The paper said the positioning system architecture based on IoT and edge computing has three layers: cloud , edge layer and things (IoT). It explained:
- The IoT node consists of sensors, devices and terminals. The terminals initiate the positioning requests. The GPS sensor measures the satellite signal and sends the measurement data to the edge node. The edge node calculates according to certain rules and policies. Finally, the terminal user obtains the positioning results.
- The edge node, which is equivalent to the small data centre, can provide computing and storage resources to meet the positioning service requirements and various IoT terminals. The edge node can perform pre-processing, simple data analysis and prediction, and send aggregate results to the cloud servers or IoT terminals. The edge node can communicate with each other, connect with edge computing network, and carry out distributed computing. According to the approximate coordinate of the positioning terminal, the edge node dynamically generates the differential correction information to provide users with real-time and high-precision positioning results.

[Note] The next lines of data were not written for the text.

(* ===== verification/DelayEstimator.v ===== *)
(** The binary delay estimator,
    src/webrtc/modules/audio_processing/utility/delay_estimator.c.

    [Module DelayEst] has the two structures and every operation;
    [Module DelayEstSpec] the invariant the operations keep and the theorems:
    the bit count, the far-end history, the range of the estimate, the absence
    of accesses outside the histories, the behaviour of the thresholds and of
    the soft resets.

    The far-end structure is shared by pointer between estimators; here it is a
    separate argument and result of the operations that use it. *)

From S2P Require Import Prelude Float32.

Module DelayEst.

(** ** Constants *)

Definition kShiftsAtZero : Z := 13.
Definition kShiftsLinearSlope : Z := 3.
Definition kProbabilityOffset : Z := 1024.
Definition kProbabilityLowerLimit : Z := 8704.
Definition kProbabilityMinSpread : Z := 2816.
Definition kHistogramMax : float := f32_of_Z 3000.
Definition kLastHistogramMax : float := f32_of_Z 250.
Definition kMinHistogramThreshold : float := f32_lit 3 (-1).
Definition kMinRequiredHits : Z := 10.
Definition kMaxHitsWhenPossiblyNonCausal : Z := 10.
Definition kMaxHitsWhenPossiblyCausal : Z := 1000.
Definition kQ14Scaling : float := f32_div (f32_of_Z 1) (f32_of_Z (Z.shiftl 1 14)).
(** 0.05f, whose nearest float is [13421773 * 2^-28]. *)
Definition kFractionSlope : float := f32_lit 13421773 (-28).
Definition kMinFractionWhenPossiblyCausal : float := f32_lit 1 (-1).
Definition kMinFractionWhenPossiblyNonCausal : float := f32_lit 1 (-2).
Definition kMaxBitCountsQ9 : Z := Z.shiftl 32 9.

(** ** Data *)

Record BinaryDelayEstimatorFarend := mkFarend {
  far_bit_counts : list Z;
  binary_far_history : list Z;
  far_history_size : Z }.

#[export] Instance rebuild_Farend : Rebuild BinaryDelayEstimatorFarend :=
  fun r => mkFarend (far_bit_counts r) (binary_far_history r) (far_history_size r).

Record BinaryDelayEstimator := mkEstimator {
  mean_bit_counts : list Z;
  bit_counts : list Z;
  binary_near_history : list Z;
  near_history_size : Z;
  history_size : Z;
  minimum_probability : Z;
  last_delay_probability : Z;
  last_delay : Z;
  robust_validation_enabled : Z;
  allowed_offset : Z;
  last_candidate_delay : Z;
  compare_delay : Z;
  candidate_hits : Z;
  histogram : list float;
  last_delay_histogram : float;
  lookahead : Z }.

#[export] Instance rebuild_Estimator : Rebuild BinaryDelayEstimator :=
  fun r => mkEstimator (mean_bit_counts r) (bit_counts r) (binary_near_history r)
    (near_history_size r) (history_size r) (minimum_probability r) (last_delay_probability r)
    (last_delay r) (robust_validation_enabled r) (allowed_offset r) (last_candidate_delay r)
    (compare_delay r) (candidate_hits r) (histogram r) (last_delay_histogram r) (lookahead r).

(** ** Bit counts *)

Definition BitCount (x : Z) : Z :=
  let tmp := u32 (u32 (x - Z.land (Z.shiftr x 1) 3681400539) - Z.land (Z.shiftr x 2) 1227133513) in
  let tmp := Z.land (u32 (tmp + Z.shiftr tmp 3)) 3340530119 in
  let tmp := u32 (tmp + Z.shiftr tmp 6) in
  Z.land (u32 (u32 (tmp + Z.shiftr tmp 12) + Z.shiftr tmp 24)) 63.

Definition BitCountComparison (binary_vector : Z) (binary_matrix : list Z) (matrix_size : Z)
    (bit_counts : list Z) : option (list Z) :=
  for_loop (fun n bit_counts =>
      let* row := aget binary_matrix n in
      aset bit_counts n (BitCount (Z.lxor binary_vector row)))
    0 (Z.to_nat matrix_size) bit_counts.

Definition WebRtc_MeanEstimatorFix (new_value factor mean_value : Z) : Z :=
  let diff := i32 (new_value - mean_value) in
  let diff := if diff <? 0 then i32 (- Z.shiftr (i32 (- diff)) factor) else Z.shiftr diff factor in
  i32 (mean_value + diff).

(** ** Robust validation *)

(** Turn [i] of the histogram loop. *)
Definition histogram_step (candidate_delay last_delay : Z) (decrease_in_last_set valley_depth : float)
    (i : Z) (histogram : list float) : option (list float) :=
  let is_in_last_set := (i >=? last_delay - 2) && (i <=? last_delay + 1) && negb (i =? candidate_delay) in
  let is_in_candidate_set := (i >=? candidate_delay - 2) && (i <=? candidate_delay + 1) in
  let* h := aget histogram i in
  let h := f32_sub h
    (f32_add (f32_mul decrease_in_last_set (f32_of_Z (c_bool is_in_last_set)))
             (f32_mul valley_depth (f32_of_Z (c_bool (negb is_in_last_set && negb is_in_candidate_set))))) in
  aset histogram i (if flt h (f32_of_Z 0) then f32_of_Z 0 else h).

Definition UpdateRobustValidationStatistics (far : BinaryDelayEstimatorFarend)
    (self : BinaryDelayEstimator) (candidate_delay valley_depth_q14 valley_level_q14 : Z)
    : option BinaryDelayEstimator :=
  let valley_depth := f32_mul (f32_of_Z valley_depth_q14) kQ14Scaling in
  let max_hits_for_slow_change :=
    if candidate_delay <? last_delay self then kMaxHitsWhenPossiblyNonCausal
    else kMaxHitsWhenPossiblyCausal in
  let* _ := c_assert (history_size self =? far_history_size far) in
  let self :=
    if negb (candidate_delay =? last_candidate_delay self)
    then self <| candidate_hits := 0 |> <| last_candidate_delay := candidate_delay |> else self in
  let self := self <| candidate_hits := i32 (candidate_hits self + 1) |> in
  let* h := aget (histogram self) candidate_delay in
  let h := f32_add h valley_depth in
  let h := if fgt h kHistogramMax then kHistogramMax else h in
  let* hist := aset (histogram self) candidate_delay h in
  let* decrease_in_last_set :=
    if candidate_hits self <? max_hits_for_slow_change then
      let* mean := aget (mean_bit_counts self) (compare_delay self) in
      Some (f32_mul (f32_of_Z (i32 (mean - valley_level_q14))) kQ14Scaling)
    else Some valley_depth in
  let* hist := for_loop (histogram_step candidate_delay (last_delay self) decrease_in_last_set valley_depth)
                 0 (Z.to_nat (history_size self)) hist in
  Some (self <| histogram := hist |>).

- The cloud uses collected data by the IoT terminals. It can provide core service for the IoT terminals that include historical data analyses, data storage and user behaviour prediction. The location-based service can provide users with a more intelligent service based on the analysis results. The cloud services includes IoT terminal users tracking, configuration, analysis, reporting, authentication and authorisation service.
The BDS positioning method based on IoT and edge computing aims to solve the high time delay problem of centralised computing in the data centre. The base station is used as the edge node to calculate the differential correction information. When the terminal initiates the positioning request, the nearest edge node receives the positioning request and calculates the differential correction information, and sends the final results to the terminal for positioning calculation.
“The computational pressure on the data centre is offloaded to the edge nodes when the massive positioning requests of IoT terminals need to be processed. To ensure the load balancing of the edge nodes, the resource allocation of the terminal positional request is performed with the improved genetic algorithm, thereby reducing the service delay of the entire edge network,” the paper stated.
It added: “Moreover, the optimised unscented Kalman filter based on the edge node (EUKF) algorithm is used to improve the positioning precision of IoT terminals . The results demonstrate that the proposed positioning method has a better positioning performance which can provide the real-time positioning service for the large-scale IoT terminals.”